Again, the interesting thing here is that he didn’t see that he could solve one and use it to solve the others.  The 4 day option is double the 2 day option, but he didn’t use this. I think I am paying extra close attention to this right now because in my class we have been talking about splitting.  If we know that 40 + 50 = 90, then we don’t have to start over to solve 44+50.  We know it is 4 more than 90!  For some people, this might not be a huge revelation.  But for me, when I first learned to do math without using algorithms, these important connections between problems were completely missing. The only time I used anything like this was when I figured out 3 x 7 = 21 (for example) and then found all the 3 x 7 or 7 x 3 on a Mad Minute and wrote 21.  But I wouldn’t, for example, notice that if I knew 3 x 7 = 21 I could use that to help me with 3 x 8.

Connecting is one of the 7 mathematical practices in the Ontario Mathematics Curriculum: Grades 1-8 (2005).   On page 16, it says:

Experiences that allow students to make connections – to see, for example, how concepts and skills from one strand of mathematics are related to those from another – will help them to grasp general mathematical principles. As they continue to make such connections, students begin to see that mathematics is more than a series of isolated skills and concepts and that they can use their learning in one area of mathematics to understand another. Seeing the relationships among procedures and concepts also helps develop mathematical understanding. The more connections students make, the deeper their understanding.

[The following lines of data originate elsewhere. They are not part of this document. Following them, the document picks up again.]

(** What a peer has to respect: the first segment of several carries its two
    bytes of length and no more data than it announces, and a handshake asks
    for an MTU that leaves room for three bytes of data. *)
Definition segment_ok (e : bcwl_env) (v : value) : Prop :=
  (BCWL_FLAG_IS_BEGIN (mem_at v 0) = true -> BCWL_FLAG_IS_END (mem_at v 0) = false ->
   2 <= mem_at v 3 /\ mem_at v 3 - 2 <= unle (mem_slice 4 2 v)) /\
  (forall op d, completes e v = Some (op, d) -> BCWL_OPCODE_GET_TYPE op = BCWL_OPCODE_TYPE_MGMT ->
   BCWL_OPCODE_GET_SUBTYPE op = BCWL_OPCODE_MGMT_SUBTYPE_HANDSHAKE -> length d = 4%nat -> 12 <= word_at 0 2 d).

Definition value_ok (v : value) : Prop := forall i, is_u8 (mem_at v i).

Lemma value_ok_slice v off n : value_ok v -> bytes_ok (mem_slice off n v).
Proof. intros H. apply Forall_fmap, Forall_forall. intros i _. apply H. Qed.

(** What the layer above promises: it comes back, and leaves a good state. *)
Class MsgLayer {A} (h : Z -> bytes -> prog (link A) unit) : Prop :=
  layer_returns subtype d s : bytes_ok d -> env_ok (env s) ->
    succeeds (h subtype d) s (fun _ s' => env_ok (env s')).

#[export] Instance note_msg_layer : MsgLayer note_msg.
Proof. by intros st d s _ He. Qed.

Lemma fields_ok_recv buf total off e : fields_ok e -> is_u16 total -> fields_ok (with_recv buf total off e).
Proof. unfold fields_ok. cbn. tauto. Qed.

Lemma env_ok_recv buf total off e : fields_ok e -> is_u16 total ->
  recv_ok (with_recv buf total off e) -> env_ok (with_recv buf total off e).
Proof. split; [by apply fields_ok_recv|done]. Qed.

Lemma only_sends_fields {A} (s s' : link A) : only_sends s s' -> fields_ok (env s) -> fields_ok (env s').
Proof. intros ((x & Hx & ->) & _). unfold fields_ok. cbn. tauto. Qed.

Lemma only_sends_ok {A} (s s' : link A) : only_sends s s' -> env_ok (env s) -> env_ok (env s').
Proof. intros Hs [Hf Hr]. split; [by apply (only_sends_fields s)|]. destruct Hs as ((x & _ & ->) & _). exact Hr. Qed.

Section safe.
Context {A : Type} (co_crc16 : bytes -> Z) (gatt_mtu : Z) (junk : nat -> Z).
Context (h : Z -> bytes -> prog (link A) unit) `{!MsgLayer h}.
Hypothesis mtu_min : BLE_GATT_MTU_MIN <= gatt_mtu.
Hypothesis junk_bytes : forall i, is_u8 (junk i).
Implicit Types (s : link A) (v : value).

(** A message sent in a good state leaves a good state. *)
Lemma send_ok op data s : env_ok (env s) -> 1 <= Z.of_nat (length data) <= 512 ->
  succeeds (bcwl_send co_crc16 op data) s (fun _ s' => env_ok (env s')).
Proof.
  intros He Hl. eapply succeeds_mono; [apply bcwl_send_sends; [apply He|done]|].
  intros [] s' Hs'. by apply (only_sends_ok s).
Qed.

Lemma error_report_ok reason s : env_ok (env s) ->
  succeeds (bcwl_error_report co_crc16 reason) s (fun _ s' => env_ok (env s')).
Proof. intros. apply send_ok; [done|cbn; lia]. Qed.

Lemma err_recv_ok status s : env_ok (env s) -> succeeds (err_recv co_crc16 status) s (fun _ s' => env_ok (env s')).
Proof.
  intros [Hf _]. apply ran_upd, error_report_ok. apply env_ok_recv; [done|apply Hf|done].
Qed.

Lemma handshake_ok d s : env_ok (env s) -> bytes_ok d -> (length d = 4%nat -> 12 <= word_at 0 2 d) ->
  succeeds (bcwl_handle_mgmt_handshake co_crc16 gatt_mtu d) s (fun _ s' => env_ok (env s')).
Proof.
  intros He Hd Hmtu. unfold bcwl_handle_mgmt_handshake.
  destruct (Z.eqb_spec (Z.of_nat (length d)) 4) as [H4|]; cbn [negb]; [|by apply error_report_ok].
  specialize (Hmtu ltac:(lia)). apply ran_upd, send_ok; [|rewrite length_app, !length_le; lia].
  unfold BLE_GATT_MTU_MIN in mtu_min.
  assert (Hw : 0 <= word_at 2 2 d) by (apply (unle_range (slice 2 2 d)); by apply Forall_take, Forall_drop).
  destruct He as [(H1 & H2 & H3 & H5 & Hn & H6 & H7) H8].
  unfold env_ok, fields_ok, recv_ok, SIZEOF_HEADER, BLE_GATT_HEADER_LEN, BCW_FRAG_MAX_LEN, BCW_VALUE_LEN in *. cbn.
  rewrite u8_small by (wunfold; lia). split_and!; try done; try lia; wunfold; lia.
Qed.

Lemma msg_handler_ok op d s : env_ok (env s) -> bytes_ok d ->
  (BCWL_OPCODE_GET_TYPE op = BCWL_OPCODE_TYPE_MGMT -> BCWL_OPCODE_GET_SUBTYPE op = BCWL_OPCODE_MGMT_SUBTYPE_HANDSHAKE ->
   length d = 4%nat -> 12 <= word_at 0 2 d) ->
  succeeds (bcwl_msg_handler co_crc16 gatt_mtu h op d) s (fun _ s' => env_ok (env s')).
Proof.
  intros He Hd Hmtu. unfold bcwl_msg_handler.
  destruct (Z.eqb_spec (BCWL_OPCODE_GET_TYPE op) BCWL_OPCODE_TYPE_MGMT).
  - destruct (Z.eqb_spec (BCWL_OPCODE_GET_SUBTYPE op) BCWL_OPCODE_MGMT_SUBTYPE_HANDSHAKE).
    + by apply handshake_ok; auto.
    + destruct (_ || _); [by apply succeeds_ret|by apply error_report_ok].
  - destruct (_ =? _); [by apply layer_returns|by apply error_report_ok].
Qed.

Lemma bytes_overwrite off (d buf : bytes) : bytes_ok d -> bytes_ok buf -> bytes_ok (overwrite off d buf).
Proof. intros. unfold overwrite. rewrite !Forall_app. auto using Forall_take, Forall_drop. Qed.

Lemma receive_start_ok total d s : env_ok (env s) -> bytes_ok d -> is_u16 total ->
  2 <= Z.of_nat (length d) -> Z.of_nat (length d) - 2 <= total ->
  succeeds (receive_start co_crc16 junk total d) s (fun _ s' => env_ok (env s')).
Proof.
  intros He Hd Htot Hl Hn. unfold receive_start. apply ran_get.
  destruct (Z.eqb_spec (offset (env s)) 0) as [Ho|]; cbn [negb]; [|by apply err_recv_ok].
  destruct He as [Hf Hr]. apply ran_upd.
  assert (Hnone : forall s1 s', fields_ok (env s1) -> env s' = with_recv None total 0 (env s1) -> env_ok (env s')).
  { intros s1 s' H1 ->. by apply env_ok_recv. }
  destruct (Z.ltb_spec BCW_VALUE_LEN total) as [|Hle].
  { apply ran_upd, error_report_ok. by apply (Hnone s). }
  set (s0 := on_env _ s). assert (Hf0 : fields_ok (env s0)) by by apply fields_ok_recv.
  assert (Hcopy : forall s1, only_sends s0 s1 -> succeeds (upd_env (fun e => with_recv
    (Some (overwrite 0 (drop 2 d) (junk <$> seq 0 (Z.to_nat total)))) total (u16 (Z.of_nat (length d) - 2)) e))
    s1 (fun _ s' => env_ok (env s'))).
  { intros s1 Hs1. unfold BCW_VALUE_LEN in *. unfold succeeds, upd_env. cbn [env].
    apply env_ok_recv; [by apply (only_sends_fields s0)|done|]. unfold recv_ok. cbn -[drop].
    rewrite u16_small by (wunfold; lia). rewrite length_overwrite, length_fmap, length_seq
      by (rewrite length_fmap, length_seq, length_drop; lia).
    unfold BCW_VALUE_LEN. split_and!; try lia. apply bytes_overwrite; [by apply Forall_drop|].
    apply Forall_fmap, Forall_forall. intros i _. apply junk_bytes. }
  rewrite (proj2 (Z.ltb_ge _ 0)), (proj2 (Z.ltb_ge _ (_ - 2))) by lia. cbn [orb].
  apply run_malloc_any; [intros _; apply Hcopy; reflexivity|].
  intros [] s1 Hs1 _; cbn [negb]; [by apply Hcopy|].
  apply ran_upd, err_recv_ok. apply (Hnone s1); [by apply (only_sends_fields s0)|].
  destruct Hs1 as ((x & _ & E) & _). cbn. rewrite E. cbn. by rewrite Ho.
Qed.
(* ===== verification/WifiMgmt.v ===== *)
(** * Wi-Fi management: [MSDK/wifi_manager/wifi_management.c]

    The state machines of a network interface (station, soft AP, monitor), the
    switch between them and the functions other tasks call, for the build of the
    repository (two interfaces, concurrent mode, soft AP; no WPS, EAP-TLS, IPv6 or
    wpa_supplicant).  The state [mgmt] has the data of the machine that runs
    ([sm]), the table of interfaces, the queue on which callers wait, the pending
    timeouts, the messages posted to the event loop and the calls made to the
    layers below; what those answer is a function of the calls so far ([net]).
    Station, soft AP and monitor data share a union: what one view shows of
    another's bytes after a switch is a parameter ([stale_sta], [stale_ap]). *)
From S2P Require Import Prelude.

(** ** Constants *)
Definition CFG_VIF_NUM : nat := 2.
Definition WIFI_VIF_INDEX_DEFAULT : nat := 0.
Definition WIFI_VIF_INDEX_STA_MODE : nat := 0.
Definition WIFI_VIF_INDEX_SOFTAP_MODE : nat := 1.

Definition MGMT_WAIT_QUEUE_MSG_SIZE : nat := 5.
Definition WIFI_MGMT_ROAMING_RETRY_LIMIT : Z := 100.
Definition WIFI_MGMT_ROAMING_RETRY_INTERVAL : Z := 2500.
Definition WIFI_MGMT_CONNECT_RETRY_LIMIT : Z := 3.
Definition WIFI_MGMT_CONNECT_RETRY_INTERVAL : Z := 2000.
Definition WIFI_MGMT_MAX_RETRY_INTERVAL : Z := 300000.
Definition WIFI_MGMT_CONNECT_BLOCK_TIME : Z :=
  Z.shiftr (WIFI_MGMT_CONNECT_RETRY_LIMIT * (WIFI_MGMT_CONNECT_RETRY_LIMIT - 1) * WIFI_MGMT_CONNECT_RETRY_INTERVAL) 1 + 14000.
Definition WIFI_MGMT_DHCP_POLLING_LIMIT : Z := 200.
Definition WIFI_MGMT_DHCP_POLLING_INTERVAL : Z := 100.
Definition WIFI_MGMT_LINK_POLLING_INTERVAL : Z := 3000.
Definition WIFI_MGMT_POLLING_SCAN_TRIGGER_POINT : Z := 10.
Definition WIFI_MGMT_ROAMING_RSSI_RELATIVE_GAIN : Z := 10.
Definition VIF_RSSI_HYSTERESIS : Z := 5.
Definition WIFI_SSID_MAX_LEN : Z := 32.
Definition WPAS_MIN_PASSPHRASE_LEN : Z := 8.
Definition WPAS_MAX_PASSPHRASE_LEN : Z := 63.
Definition WPAS_WEP40_ASCII_LEN : Z := 5.
Definition MAC_ST_SUCCESSFUL : Z := 0.
Definition MAC_ST_FAILURE : Z := 1.

(** [maintain_conn_state_t], [maintain_softap_state_t], [maintain_monitor_state_t]:
    three views of one union. *)
Definition MAINTAIN_CONNECTION_IDLE : Z := 0.
Definition MAINTAIN_CONNECTION_SCAN : Z := 2.
Definition MAINTAIN_CONNECTION_CONNECT : Z := 3.
Definition MAINTAIN_CONNECTION_HANDSHAKE : Z := 4.
Definition MAINTAIN_CONNECTION_DHCP : Z := 5.
Definition MAINTAIN_CONNECTION_CONNECTED : Z := 6.
Definition MAINTAIN_SOFTAP_INIT : Z := 0.
Definition MAINTAIN_SOFTAP_STARTED : Z := 1.
Definition MAINTAIN_MONITOR_INIT : Z := 0.
Definition MAINTAIN_MONITOR_STARTED : Z := 1.
(* ===== verification/WifiMgmtSpec.v ===== *)
(** * What the Wi-Fi management promises

    An abstract link machine (phases, attempts left, whether a retry is scheduled)
    and the proof that every message and every timeout of the station's machine is
    one of its steps; the bound on the attempts that follows; what the functions
    other tasks call return, with the machine that serves them. *)
From S2P Require Import Prelude WifiMgmt.
#[local] Open Scope mgmt_scope.

(** ** The abstract link *)
Inductive phase := Idle | Scanning | Connecting | Handshaking | GettingIp | Connected.

Definition state_of (p : phase) : Z :=
  match p with
  | Idle => MAINTAIN_CONNECTION_IDLE | Scanning => MAINTAIN_CONNECTION_SCAN | Connecting => MAINTAIN_CONNECTION_CONNECT
  | Handshaking => MAINTAIN_CONNECTION_HANDSHAKE | GettingIp => MAINTAIN_CONNECTION_DHCP
  | Connected => MAINTAIN_CONNECTION_CONNECTED
  end.

(** [l_left]: retries left; [l_pending]: a retry is scheduled; [l_delayed]: entering
    the scan phase starts no scan; [l_scans]: scans asked for so far. *)
Record link := Link { l_phase : phase; l_roaming : bool; l_left : Z; l_pending : bool; l_delayed : bool; l_scans : nat }.

Definition underway (p : phase) : Prop := p <> Idle /\ p <> Connected.
Definition attempts (roaming : bool) : Z := if roaming then WIFI_MGMT_ROAMING_RETRY_LIMIT else WIFI_MGMT_CONNECT_RETRY_LIMIT.

(** [idle], [connect]: a user's command, the end of the attempts or a new start;
    [lost]: the link is lost, it is made again. *)
Inductive lstep : link -> link -> Prop :=
  | l_keep l : lstep l l
  | l_idle p r n b d k : lstep (Link p r n b d k) (Link Idle r n false false k)
  | l_init p r n b d k : lstep (Link p r n b d k) (Link Idle false (attempts false - 1) false false k)
  | l_connect p r r' n b d k : p = Idle \/ p = Connected ->
      lstep (Link p r n b d k) (Link Scanning r' (attempts r' - 1) false false (S k))
  | l_lost r n b d k :
      lstep (Link Connected r n b d k) (Link Scanning true (attempts true - 1) b d (if d then k else S k))
  | l_found r n b d k : lstep (Link Scanning r n b d k) (Link Connecting r n b d k)
  | l_associated r n b d k : lstep (Link Connecting r n b d k) (Link Handshaking r n b d k)
  | l_secured r n b d k : lstep (Link Handshaking r n b d k) (Link GettingIp r n b d k)
  | l_up r n b d k : lstep (Link GettingIp r n b d k) (Link Connected r n false d k)
  | l_no_scan r n b d k : 0 < n -> lstep (Link Scanning r n b d k) (Link Scanning r n true d k)
  | l_failed p r n b d k : underway p -> 0 < n -> lstep (Link p r n b d k) (Link Scanning r n true true k)
  | l_retry p r n d k : lstep (Link p r n true d k) (Link Scanning r (u32 (n - 1)) false false (S k))
  | l_scan p r n b d k : p = Idle \/ p = Connected -> lstep (Link p r n b d k) (Link p r n b d (S k)).

(** What holds of every link that is reached: no retry is scheduled without one
    left, none while there is no link to make. *)
Record link_ok (l : link) : Prop := LinkOk {
  ok_left : 0 <= l_left l < attempts (l_roaming l);
  ok_pending : l_pending l = true -> 0 < l_left l /\ underway (l_phase l);
  ok_idle : l_phase l = Idle -> l_delayed l = false }.

Lemma attempts_bound r : 3 <= attempts r <= 100.
Proof. destruct r; unfold attempts, WIFI_MGMT_ROAMING_RETRY_LIMIT, WIFI_MGMT_CONNECT_RETRY_LIMIT; lia. Qed.

Lemma lstep_ok l l' : link_ok l -> lstep l l' -> link_ok l'.
Proof.
  intros [Hleft Hpend Hidle] Hl.
  destruct Hl; cbn in *; split; cbn; unfold underway in *; auto; try solve [intros; naive_solver lia].
  - unfold WIFI_MGMT_CONNECT_RETRY_LIMIT; lia.
  - pose proof (attempts_bound r'); lia.
  - unfold WIFI_MGMT_ROAMING_RETRY_LIMIT; lia.
  - destruct Hpend as [Hn _]; [done|]. pose proof (attempts_bound r). unfold u32. rewrite Z.mod_small; lia.
Qed.

(** ** What the state shows of it *)
Record view := View { v_state : Z; v_sta : Z; v_retry : retry_param; v_delayed : bool; v_timers : list timer; v_scans : nat }.

Definition is_scan (c : net_call) : bool := match c with wifi_netlink_scan_set _ _ _ => true | _ => false end.
Definition scans (l : list net_call) : nat := length (filter (fun c => is_scan c = true) l).

Definition view_of (s : mgmt) : view :=
  View (sm_state (sm s)) (sta_state (sta (wvif s))) (retry (sm s)) (delayed_connect_retry (sm s)) (timers s) (scans (calls s)).

(** The machine of the first interface runs, which is a station. *)
Definition station (s : mgmt) : Prop :=
  vif_idx (sm s) = 0%nat /\ init (sm s) = true /\ exists x y, tab s = [x; y] /\ wvif_type x = WVIF_STA.

Definition retry_timer (t : timer) : bool := bool_decide (t_fn t = mgmt_connect_retry_fn).

Record shows (v : view) (l : link) : Prop := Shows {
  sh_state : v_state v = state_of (l_phase l);
  sh_sta : v_sta v = state_of (l_phase l);
  sh_retry : v_retry v = Retry (l_left l) (attempts (l_roaming l))
                           (if l_roaming l then WIFI_MGMT_ROAMING_RETRY_INTERVAL else WIFI_MGMT_CONNECT_RETRY_INTERVAL);
  sh_owner : Forall (fun t => owner t = 0%nat) (v_timers v);
  sh_pending : length (filter (fun t => t_fn t = mgmt_connect_retry_fn) (v_timers v)) = (if l_pending l then 1%nat else 0%nat);
  sh_polling : l_phase l <> Connected -> Forall (fun t => t_fn t <> mgmt_link_status_polling_fn) (v_timers v);
  sh_delayed : v_delayed v = l_delayed l;
  sh_scans : v_scans v = l_scans l }.

Lemma shown_state s l : shows (view_of s) l -> sm_state (sm s) = state_of (l_phase l).
Proof. intros H. exact (sh_state _ _ H). Qed.
Lemma shown_retry s l : shows (view_of s) l -> retry_count (retry (sm s)) = l_left l.
Proof. intros H. exact (f_equal retry_count (sh_retry _ _ H)). Qed.
Lemma shown_scans s l : shows (view_of s) l -> scans (calls s) = l_scans l.
Proof. intros H. exact (sh_scans _ _ H). Qed.

Lemma shown_polling s l :
  shows (view_of s) l -> l_phase l <> Connected -> Forall (fun t => t_fn t <> mgmt_link_status_polling_fn) (timers s).
Proof. intros H. exact (sh_polling _ _ H). Qed.
Lemma shown_pending s l :
  shows (view_of s) l ->
  length (filter (fun t => t_fn t = mgmt_connect_retry_fn) (timers s)) = (if l_pending l then 1%nat else 0%nat).
Proof. intros H. exact (sh_pending _ _ H). Qed.

(** [g] is what [f] does to the view. *)
Definition steps (f : mgmt -> mgmt) (g : view -> view) : Prop :=
  forall s, station s -> station (f s) /\ view_of (f s) = g (view_of s).

Lemma steps_seq f f' g g' : steps f g -> steps f' g' -> steps (f ;> f') (fun v => g' (g v)).
Proof.
  intros Hf Hf' s Hs. destruct (Hf s Hs) as [Hs1 E1]. destruct (Hf' _ Hs1) as [Hs2 E2].
  unfold seq_steps. rewrite E2, E1. done.
Qed.

#[local] Abbreviation id := (fun v : view => v).
Lemma steps_skip : steps skip id.
Proof. done. Qed.

Lemma steps_when b f : steps f id -> steps (when b f) id.
Proof. destruct b; [done|intros; apply steps_skip]. Qed.

(** What a function does may depend on the state it starts from. *)
Lemma steps_here f g : (forall s, station s -> exists f', f s = f' s /\ steps f' g) -> steps f g.
Proof. intros H s Hs. destruct (H s Hs) as (f' & -> & Hf'). exact (Hf' s Hs). Qed.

In addition, making connections between the mathematics they learn at school and its applications in their everyday lives not only helps students understand mathematics but also allows them to see how useful and relevant it is in the world beyond the classroom.

Since I have started to focus on teaching students to see the connections in math, I have noticed an increase in their over all number sense.  For many, as soon as they see a connection, it’s like a switch was flipped and they “get it”.